- Required action -
Check each line of the material below for "unchanged". Report how many have it, with no other words.
Segment Start: Material supplied
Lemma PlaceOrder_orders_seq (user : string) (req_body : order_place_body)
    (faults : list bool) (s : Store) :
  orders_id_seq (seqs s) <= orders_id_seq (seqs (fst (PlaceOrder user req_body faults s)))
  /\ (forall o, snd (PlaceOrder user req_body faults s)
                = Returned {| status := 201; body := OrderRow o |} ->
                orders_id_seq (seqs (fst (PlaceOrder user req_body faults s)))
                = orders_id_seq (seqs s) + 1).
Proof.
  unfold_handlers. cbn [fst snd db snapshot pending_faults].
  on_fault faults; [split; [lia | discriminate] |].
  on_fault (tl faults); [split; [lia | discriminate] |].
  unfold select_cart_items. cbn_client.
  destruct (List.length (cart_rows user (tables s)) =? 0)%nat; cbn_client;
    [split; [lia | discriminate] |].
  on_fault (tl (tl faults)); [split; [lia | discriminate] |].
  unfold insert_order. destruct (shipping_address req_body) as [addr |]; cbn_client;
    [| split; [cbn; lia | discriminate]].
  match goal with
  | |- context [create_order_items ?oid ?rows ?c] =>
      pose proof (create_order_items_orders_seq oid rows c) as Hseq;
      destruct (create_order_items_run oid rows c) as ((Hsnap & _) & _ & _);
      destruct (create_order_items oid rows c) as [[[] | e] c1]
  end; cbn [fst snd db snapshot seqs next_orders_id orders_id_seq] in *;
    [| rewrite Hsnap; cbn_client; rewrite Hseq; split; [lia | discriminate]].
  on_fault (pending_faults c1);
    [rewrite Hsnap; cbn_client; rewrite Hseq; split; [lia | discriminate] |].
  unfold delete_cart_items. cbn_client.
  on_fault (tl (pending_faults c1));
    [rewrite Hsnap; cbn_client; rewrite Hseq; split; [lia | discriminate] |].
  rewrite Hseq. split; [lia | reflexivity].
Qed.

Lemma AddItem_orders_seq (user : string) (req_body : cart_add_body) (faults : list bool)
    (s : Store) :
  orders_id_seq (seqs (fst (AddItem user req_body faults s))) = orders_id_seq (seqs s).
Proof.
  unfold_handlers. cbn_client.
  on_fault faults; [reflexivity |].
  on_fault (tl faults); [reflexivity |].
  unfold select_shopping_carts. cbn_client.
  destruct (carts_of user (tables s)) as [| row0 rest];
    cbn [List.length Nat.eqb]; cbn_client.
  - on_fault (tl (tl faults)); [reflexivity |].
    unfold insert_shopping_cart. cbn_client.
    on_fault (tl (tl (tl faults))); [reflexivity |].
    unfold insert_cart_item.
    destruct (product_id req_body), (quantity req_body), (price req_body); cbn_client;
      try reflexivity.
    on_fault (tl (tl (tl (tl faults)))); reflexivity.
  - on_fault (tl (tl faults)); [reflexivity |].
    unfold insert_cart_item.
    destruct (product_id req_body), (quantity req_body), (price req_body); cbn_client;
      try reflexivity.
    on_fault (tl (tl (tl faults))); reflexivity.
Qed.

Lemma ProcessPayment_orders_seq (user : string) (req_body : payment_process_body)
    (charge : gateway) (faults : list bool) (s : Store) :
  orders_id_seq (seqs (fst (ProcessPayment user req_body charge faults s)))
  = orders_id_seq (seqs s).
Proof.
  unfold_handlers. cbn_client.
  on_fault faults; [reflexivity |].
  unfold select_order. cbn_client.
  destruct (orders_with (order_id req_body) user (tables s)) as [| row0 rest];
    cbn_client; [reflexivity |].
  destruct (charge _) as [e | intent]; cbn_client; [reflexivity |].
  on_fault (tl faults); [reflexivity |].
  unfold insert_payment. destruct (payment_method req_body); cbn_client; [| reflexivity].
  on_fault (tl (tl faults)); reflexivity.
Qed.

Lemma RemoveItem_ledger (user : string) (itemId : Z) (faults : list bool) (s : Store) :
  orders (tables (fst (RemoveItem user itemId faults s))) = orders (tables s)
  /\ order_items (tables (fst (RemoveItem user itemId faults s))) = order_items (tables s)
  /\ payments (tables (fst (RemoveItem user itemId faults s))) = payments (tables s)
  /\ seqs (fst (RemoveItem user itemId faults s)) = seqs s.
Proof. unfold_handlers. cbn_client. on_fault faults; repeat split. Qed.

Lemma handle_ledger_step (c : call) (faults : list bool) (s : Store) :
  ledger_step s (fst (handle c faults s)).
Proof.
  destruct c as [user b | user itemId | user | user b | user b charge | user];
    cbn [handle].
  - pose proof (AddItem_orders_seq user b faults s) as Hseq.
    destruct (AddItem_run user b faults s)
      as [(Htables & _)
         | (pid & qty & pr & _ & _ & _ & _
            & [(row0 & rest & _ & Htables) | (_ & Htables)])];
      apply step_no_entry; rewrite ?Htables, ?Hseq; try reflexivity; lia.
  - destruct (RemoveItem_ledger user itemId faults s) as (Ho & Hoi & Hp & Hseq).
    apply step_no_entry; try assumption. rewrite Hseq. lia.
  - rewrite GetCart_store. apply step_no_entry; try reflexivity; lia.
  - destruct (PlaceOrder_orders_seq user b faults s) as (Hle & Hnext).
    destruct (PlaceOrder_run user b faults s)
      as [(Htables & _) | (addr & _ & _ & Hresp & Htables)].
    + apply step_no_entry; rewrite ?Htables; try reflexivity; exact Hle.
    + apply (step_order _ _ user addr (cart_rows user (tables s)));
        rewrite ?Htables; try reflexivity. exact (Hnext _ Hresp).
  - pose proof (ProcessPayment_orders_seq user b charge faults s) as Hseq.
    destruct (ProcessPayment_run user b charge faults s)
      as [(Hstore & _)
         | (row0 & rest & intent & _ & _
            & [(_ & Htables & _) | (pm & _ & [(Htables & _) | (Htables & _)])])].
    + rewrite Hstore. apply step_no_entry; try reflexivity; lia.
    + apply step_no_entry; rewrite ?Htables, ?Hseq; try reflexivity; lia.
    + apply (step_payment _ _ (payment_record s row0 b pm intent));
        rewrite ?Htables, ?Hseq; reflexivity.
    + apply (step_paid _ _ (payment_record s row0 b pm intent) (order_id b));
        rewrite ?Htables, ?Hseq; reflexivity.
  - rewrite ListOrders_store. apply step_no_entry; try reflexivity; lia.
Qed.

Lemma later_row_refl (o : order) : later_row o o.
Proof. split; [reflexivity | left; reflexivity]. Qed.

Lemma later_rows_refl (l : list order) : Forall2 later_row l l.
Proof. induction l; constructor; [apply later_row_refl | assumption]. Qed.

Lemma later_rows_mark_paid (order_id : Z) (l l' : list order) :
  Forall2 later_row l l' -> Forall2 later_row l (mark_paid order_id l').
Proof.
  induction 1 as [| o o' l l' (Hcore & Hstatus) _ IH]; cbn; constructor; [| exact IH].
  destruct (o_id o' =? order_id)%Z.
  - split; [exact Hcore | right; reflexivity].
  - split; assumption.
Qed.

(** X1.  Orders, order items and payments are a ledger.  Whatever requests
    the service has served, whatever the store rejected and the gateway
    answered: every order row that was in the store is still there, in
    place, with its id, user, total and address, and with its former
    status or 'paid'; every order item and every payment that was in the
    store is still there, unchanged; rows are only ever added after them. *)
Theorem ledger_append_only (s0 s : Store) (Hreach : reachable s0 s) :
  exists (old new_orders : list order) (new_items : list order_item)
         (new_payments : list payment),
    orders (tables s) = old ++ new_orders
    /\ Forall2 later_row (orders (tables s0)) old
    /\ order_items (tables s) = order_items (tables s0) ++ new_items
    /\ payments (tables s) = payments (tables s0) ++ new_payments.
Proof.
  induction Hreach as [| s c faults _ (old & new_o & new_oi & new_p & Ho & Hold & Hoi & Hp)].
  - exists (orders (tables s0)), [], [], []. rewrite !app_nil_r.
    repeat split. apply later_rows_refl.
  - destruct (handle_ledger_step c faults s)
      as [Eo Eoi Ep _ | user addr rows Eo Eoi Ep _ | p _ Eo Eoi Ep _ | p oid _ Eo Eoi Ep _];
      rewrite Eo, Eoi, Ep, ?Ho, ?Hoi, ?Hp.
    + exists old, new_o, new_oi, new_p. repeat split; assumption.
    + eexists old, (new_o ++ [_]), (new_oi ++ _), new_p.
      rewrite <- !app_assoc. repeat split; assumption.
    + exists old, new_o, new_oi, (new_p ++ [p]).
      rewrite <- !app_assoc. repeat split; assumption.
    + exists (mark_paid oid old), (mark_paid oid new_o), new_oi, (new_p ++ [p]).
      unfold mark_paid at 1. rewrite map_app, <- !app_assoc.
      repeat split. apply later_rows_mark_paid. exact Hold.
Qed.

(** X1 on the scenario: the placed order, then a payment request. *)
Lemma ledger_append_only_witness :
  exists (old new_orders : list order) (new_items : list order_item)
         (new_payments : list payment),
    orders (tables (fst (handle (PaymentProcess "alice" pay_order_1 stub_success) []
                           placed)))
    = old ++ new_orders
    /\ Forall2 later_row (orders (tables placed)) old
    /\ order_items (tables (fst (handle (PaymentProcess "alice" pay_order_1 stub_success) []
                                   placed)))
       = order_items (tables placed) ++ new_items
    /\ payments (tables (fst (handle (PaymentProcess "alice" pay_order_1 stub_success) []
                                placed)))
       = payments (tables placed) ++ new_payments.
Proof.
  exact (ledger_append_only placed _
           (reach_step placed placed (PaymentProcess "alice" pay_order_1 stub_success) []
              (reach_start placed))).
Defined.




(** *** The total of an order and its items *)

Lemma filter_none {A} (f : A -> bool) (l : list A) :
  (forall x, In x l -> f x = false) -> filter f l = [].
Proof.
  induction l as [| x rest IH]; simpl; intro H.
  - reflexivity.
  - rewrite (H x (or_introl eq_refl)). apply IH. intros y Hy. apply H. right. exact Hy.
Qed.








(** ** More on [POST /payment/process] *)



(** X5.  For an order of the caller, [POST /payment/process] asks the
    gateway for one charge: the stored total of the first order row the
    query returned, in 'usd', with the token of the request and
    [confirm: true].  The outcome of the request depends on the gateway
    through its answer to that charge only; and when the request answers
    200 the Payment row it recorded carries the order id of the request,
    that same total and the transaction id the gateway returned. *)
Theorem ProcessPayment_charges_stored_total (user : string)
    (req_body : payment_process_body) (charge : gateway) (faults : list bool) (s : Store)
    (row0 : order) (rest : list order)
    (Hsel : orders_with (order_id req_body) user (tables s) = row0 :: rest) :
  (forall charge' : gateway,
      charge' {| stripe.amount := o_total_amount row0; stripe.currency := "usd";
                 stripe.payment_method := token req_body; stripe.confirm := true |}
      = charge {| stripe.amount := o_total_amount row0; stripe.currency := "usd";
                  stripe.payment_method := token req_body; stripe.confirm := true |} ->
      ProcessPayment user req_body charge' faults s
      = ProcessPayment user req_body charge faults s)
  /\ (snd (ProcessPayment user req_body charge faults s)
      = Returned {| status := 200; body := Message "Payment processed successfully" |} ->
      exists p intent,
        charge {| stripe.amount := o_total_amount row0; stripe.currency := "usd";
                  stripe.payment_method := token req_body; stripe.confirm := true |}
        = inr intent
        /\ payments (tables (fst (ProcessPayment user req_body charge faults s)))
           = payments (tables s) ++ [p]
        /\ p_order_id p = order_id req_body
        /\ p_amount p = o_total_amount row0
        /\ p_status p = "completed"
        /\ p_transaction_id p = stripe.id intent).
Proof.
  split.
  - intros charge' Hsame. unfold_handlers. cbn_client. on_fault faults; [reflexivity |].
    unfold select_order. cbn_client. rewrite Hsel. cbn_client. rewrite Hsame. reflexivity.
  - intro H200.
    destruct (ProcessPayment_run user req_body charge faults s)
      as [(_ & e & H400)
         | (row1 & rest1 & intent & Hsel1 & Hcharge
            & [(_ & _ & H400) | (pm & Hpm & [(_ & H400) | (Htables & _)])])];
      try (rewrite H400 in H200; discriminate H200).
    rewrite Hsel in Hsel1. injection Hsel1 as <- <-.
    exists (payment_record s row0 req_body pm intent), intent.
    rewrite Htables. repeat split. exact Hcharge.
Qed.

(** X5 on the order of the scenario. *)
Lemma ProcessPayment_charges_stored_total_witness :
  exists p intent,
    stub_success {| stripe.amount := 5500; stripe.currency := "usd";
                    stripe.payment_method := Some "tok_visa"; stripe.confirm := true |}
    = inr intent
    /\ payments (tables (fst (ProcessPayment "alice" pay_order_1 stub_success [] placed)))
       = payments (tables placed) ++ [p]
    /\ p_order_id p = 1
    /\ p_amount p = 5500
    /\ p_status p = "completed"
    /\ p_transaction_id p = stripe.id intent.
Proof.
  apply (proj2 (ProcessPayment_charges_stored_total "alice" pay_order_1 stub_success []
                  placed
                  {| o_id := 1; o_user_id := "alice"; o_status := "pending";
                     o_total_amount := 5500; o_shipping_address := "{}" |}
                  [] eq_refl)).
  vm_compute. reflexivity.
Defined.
Segment End: Material supplied
Segment Start: Material supplied
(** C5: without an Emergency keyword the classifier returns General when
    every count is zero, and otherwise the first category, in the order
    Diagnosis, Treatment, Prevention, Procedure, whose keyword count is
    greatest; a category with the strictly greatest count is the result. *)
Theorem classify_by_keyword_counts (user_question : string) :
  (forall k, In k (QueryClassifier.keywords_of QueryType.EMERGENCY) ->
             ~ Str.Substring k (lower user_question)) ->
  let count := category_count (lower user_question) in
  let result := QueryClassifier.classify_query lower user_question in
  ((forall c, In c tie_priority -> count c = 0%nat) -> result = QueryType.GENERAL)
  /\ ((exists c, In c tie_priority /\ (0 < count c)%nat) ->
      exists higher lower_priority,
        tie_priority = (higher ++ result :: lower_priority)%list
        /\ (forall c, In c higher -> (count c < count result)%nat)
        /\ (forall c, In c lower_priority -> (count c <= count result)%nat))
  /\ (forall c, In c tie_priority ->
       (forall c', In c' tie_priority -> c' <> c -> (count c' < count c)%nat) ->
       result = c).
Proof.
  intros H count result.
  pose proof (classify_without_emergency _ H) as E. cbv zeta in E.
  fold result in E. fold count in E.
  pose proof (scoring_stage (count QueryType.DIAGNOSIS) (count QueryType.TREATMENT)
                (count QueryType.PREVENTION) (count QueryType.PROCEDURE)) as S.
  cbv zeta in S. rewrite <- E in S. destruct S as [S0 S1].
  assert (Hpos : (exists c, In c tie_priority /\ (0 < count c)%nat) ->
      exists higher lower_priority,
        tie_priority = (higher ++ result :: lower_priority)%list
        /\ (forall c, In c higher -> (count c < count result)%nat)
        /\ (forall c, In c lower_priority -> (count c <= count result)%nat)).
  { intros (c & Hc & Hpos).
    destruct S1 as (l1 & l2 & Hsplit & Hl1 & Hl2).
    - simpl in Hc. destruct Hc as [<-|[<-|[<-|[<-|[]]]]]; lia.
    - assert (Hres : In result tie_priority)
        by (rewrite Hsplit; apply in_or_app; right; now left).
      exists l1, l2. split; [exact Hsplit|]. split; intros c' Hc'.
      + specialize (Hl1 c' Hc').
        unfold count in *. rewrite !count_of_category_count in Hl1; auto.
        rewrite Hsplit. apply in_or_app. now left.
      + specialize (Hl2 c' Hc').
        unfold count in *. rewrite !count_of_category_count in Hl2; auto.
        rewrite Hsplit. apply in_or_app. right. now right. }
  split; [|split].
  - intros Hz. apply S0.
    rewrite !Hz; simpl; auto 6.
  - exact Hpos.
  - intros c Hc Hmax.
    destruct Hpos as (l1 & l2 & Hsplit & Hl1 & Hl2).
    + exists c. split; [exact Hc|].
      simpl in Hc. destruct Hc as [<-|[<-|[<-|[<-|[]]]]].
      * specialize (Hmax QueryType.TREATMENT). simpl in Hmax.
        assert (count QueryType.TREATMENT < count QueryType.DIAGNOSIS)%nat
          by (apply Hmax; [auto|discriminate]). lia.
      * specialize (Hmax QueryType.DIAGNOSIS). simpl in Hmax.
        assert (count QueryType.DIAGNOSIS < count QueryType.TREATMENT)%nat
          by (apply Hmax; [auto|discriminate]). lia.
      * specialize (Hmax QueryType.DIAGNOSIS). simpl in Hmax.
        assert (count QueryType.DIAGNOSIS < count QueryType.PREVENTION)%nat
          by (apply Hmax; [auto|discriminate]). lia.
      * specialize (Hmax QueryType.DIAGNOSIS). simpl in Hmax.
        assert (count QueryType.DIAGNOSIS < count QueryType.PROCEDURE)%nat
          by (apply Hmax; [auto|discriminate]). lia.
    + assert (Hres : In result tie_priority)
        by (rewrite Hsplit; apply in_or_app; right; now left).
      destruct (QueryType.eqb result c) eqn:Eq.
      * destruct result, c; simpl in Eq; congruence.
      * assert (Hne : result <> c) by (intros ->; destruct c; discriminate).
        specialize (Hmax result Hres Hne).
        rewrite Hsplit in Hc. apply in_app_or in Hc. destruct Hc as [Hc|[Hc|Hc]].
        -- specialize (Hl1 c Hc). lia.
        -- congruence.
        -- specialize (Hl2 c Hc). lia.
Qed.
Segment End: Material supplied
Segment Start: Material supplied
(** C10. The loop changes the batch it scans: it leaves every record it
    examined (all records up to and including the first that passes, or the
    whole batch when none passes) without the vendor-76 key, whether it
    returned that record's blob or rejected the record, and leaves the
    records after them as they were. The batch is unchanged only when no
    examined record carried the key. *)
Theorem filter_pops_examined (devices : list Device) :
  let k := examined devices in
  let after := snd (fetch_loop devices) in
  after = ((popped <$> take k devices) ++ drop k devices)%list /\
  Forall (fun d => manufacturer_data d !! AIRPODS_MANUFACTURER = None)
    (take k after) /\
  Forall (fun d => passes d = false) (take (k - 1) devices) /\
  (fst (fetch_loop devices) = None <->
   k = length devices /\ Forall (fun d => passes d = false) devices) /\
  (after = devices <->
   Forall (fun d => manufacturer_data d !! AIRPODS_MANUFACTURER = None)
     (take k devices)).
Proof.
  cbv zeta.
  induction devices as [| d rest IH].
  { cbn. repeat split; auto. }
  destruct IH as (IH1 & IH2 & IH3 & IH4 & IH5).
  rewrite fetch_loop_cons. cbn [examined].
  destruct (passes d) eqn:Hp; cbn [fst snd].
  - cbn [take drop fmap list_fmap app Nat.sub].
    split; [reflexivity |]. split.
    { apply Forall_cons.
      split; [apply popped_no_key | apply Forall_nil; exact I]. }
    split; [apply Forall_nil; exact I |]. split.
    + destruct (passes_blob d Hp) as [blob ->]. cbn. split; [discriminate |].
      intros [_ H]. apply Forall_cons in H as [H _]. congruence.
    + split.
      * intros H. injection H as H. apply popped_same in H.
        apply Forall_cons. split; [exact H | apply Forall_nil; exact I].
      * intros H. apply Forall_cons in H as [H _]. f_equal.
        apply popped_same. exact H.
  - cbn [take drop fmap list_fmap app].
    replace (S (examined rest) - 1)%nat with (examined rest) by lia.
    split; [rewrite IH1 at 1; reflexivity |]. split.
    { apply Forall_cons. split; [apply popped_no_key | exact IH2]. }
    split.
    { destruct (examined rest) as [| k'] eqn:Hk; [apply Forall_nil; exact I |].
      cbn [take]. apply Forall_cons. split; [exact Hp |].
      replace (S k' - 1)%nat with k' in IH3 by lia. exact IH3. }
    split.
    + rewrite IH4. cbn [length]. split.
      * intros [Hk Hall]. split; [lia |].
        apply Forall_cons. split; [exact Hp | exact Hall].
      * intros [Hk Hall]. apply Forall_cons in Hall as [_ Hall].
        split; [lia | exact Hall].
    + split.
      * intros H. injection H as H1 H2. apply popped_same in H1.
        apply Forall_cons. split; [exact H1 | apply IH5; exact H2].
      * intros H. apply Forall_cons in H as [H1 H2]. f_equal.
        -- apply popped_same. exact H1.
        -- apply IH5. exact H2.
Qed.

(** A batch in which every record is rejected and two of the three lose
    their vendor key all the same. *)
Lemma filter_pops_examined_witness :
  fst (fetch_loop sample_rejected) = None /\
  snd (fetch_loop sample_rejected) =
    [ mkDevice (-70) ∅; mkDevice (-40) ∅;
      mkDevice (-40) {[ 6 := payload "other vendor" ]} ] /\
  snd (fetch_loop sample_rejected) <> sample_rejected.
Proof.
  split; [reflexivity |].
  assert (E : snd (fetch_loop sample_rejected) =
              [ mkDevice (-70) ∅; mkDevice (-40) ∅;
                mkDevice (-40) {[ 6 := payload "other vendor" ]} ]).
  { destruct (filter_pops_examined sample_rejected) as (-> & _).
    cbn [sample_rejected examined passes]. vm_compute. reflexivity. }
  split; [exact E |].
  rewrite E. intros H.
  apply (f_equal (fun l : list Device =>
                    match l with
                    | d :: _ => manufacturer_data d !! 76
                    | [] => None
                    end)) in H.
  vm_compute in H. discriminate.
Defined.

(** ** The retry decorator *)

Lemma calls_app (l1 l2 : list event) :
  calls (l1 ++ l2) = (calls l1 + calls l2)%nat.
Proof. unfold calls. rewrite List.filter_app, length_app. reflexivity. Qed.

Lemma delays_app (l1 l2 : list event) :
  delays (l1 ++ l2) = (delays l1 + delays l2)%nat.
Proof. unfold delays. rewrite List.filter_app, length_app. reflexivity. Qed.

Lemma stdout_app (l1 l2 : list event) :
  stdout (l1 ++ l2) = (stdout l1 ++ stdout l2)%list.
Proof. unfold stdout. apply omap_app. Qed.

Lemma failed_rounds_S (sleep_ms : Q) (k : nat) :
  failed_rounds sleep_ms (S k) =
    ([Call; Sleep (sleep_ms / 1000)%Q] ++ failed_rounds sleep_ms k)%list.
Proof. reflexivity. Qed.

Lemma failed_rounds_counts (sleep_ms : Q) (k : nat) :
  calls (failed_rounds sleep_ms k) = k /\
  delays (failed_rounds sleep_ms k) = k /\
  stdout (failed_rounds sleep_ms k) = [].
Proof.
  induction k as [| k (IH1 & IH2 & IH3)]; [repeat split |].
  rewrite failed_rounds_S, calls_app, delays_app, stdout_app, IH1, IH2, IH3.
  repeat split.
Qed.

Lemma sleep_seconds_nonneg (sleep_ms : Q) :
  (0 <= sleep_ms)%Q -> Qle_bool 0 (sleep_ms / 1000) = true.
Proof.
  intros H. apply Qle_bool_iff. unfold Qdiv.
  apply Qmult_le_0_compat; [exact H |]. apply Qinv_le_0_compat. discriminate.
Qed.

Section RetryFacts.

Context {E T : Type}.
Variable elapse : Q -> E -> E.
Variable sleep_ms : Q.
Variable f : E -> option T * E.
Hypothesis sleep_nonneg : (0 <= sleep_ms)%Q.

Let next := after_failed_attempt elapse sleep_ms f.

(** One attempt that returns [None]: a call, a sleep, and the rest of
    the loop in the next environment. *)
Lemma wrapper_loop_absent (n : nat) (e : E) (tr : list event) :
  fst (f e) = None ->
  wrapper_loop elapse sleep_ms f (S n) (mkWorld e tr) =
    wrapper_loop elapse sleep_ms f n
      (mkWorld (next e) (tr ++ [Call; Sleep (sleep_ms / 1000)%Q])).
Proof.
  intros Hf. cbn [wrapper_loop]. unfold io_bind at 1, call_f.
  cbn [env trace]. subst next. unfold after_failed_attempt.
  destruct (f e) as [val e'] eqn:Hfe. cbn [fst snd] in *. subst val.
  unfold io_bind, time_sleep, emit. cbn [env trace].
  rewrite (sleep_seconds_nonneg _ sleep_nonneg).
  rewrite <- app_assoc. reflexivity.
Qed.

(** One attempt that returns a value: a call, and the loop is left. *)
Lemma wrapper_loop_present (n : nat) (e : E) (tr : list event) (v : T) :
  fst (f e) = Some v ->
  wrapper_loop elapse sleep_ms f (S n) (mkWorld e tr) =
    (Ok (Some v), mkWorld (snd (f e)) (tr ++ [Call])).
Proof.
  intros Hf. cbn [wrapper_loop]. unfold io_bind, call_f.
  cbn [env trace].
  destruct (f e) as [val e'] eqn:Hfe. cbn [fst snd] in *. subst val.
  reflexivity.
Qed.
Segment End: Material supplied
- Result -
2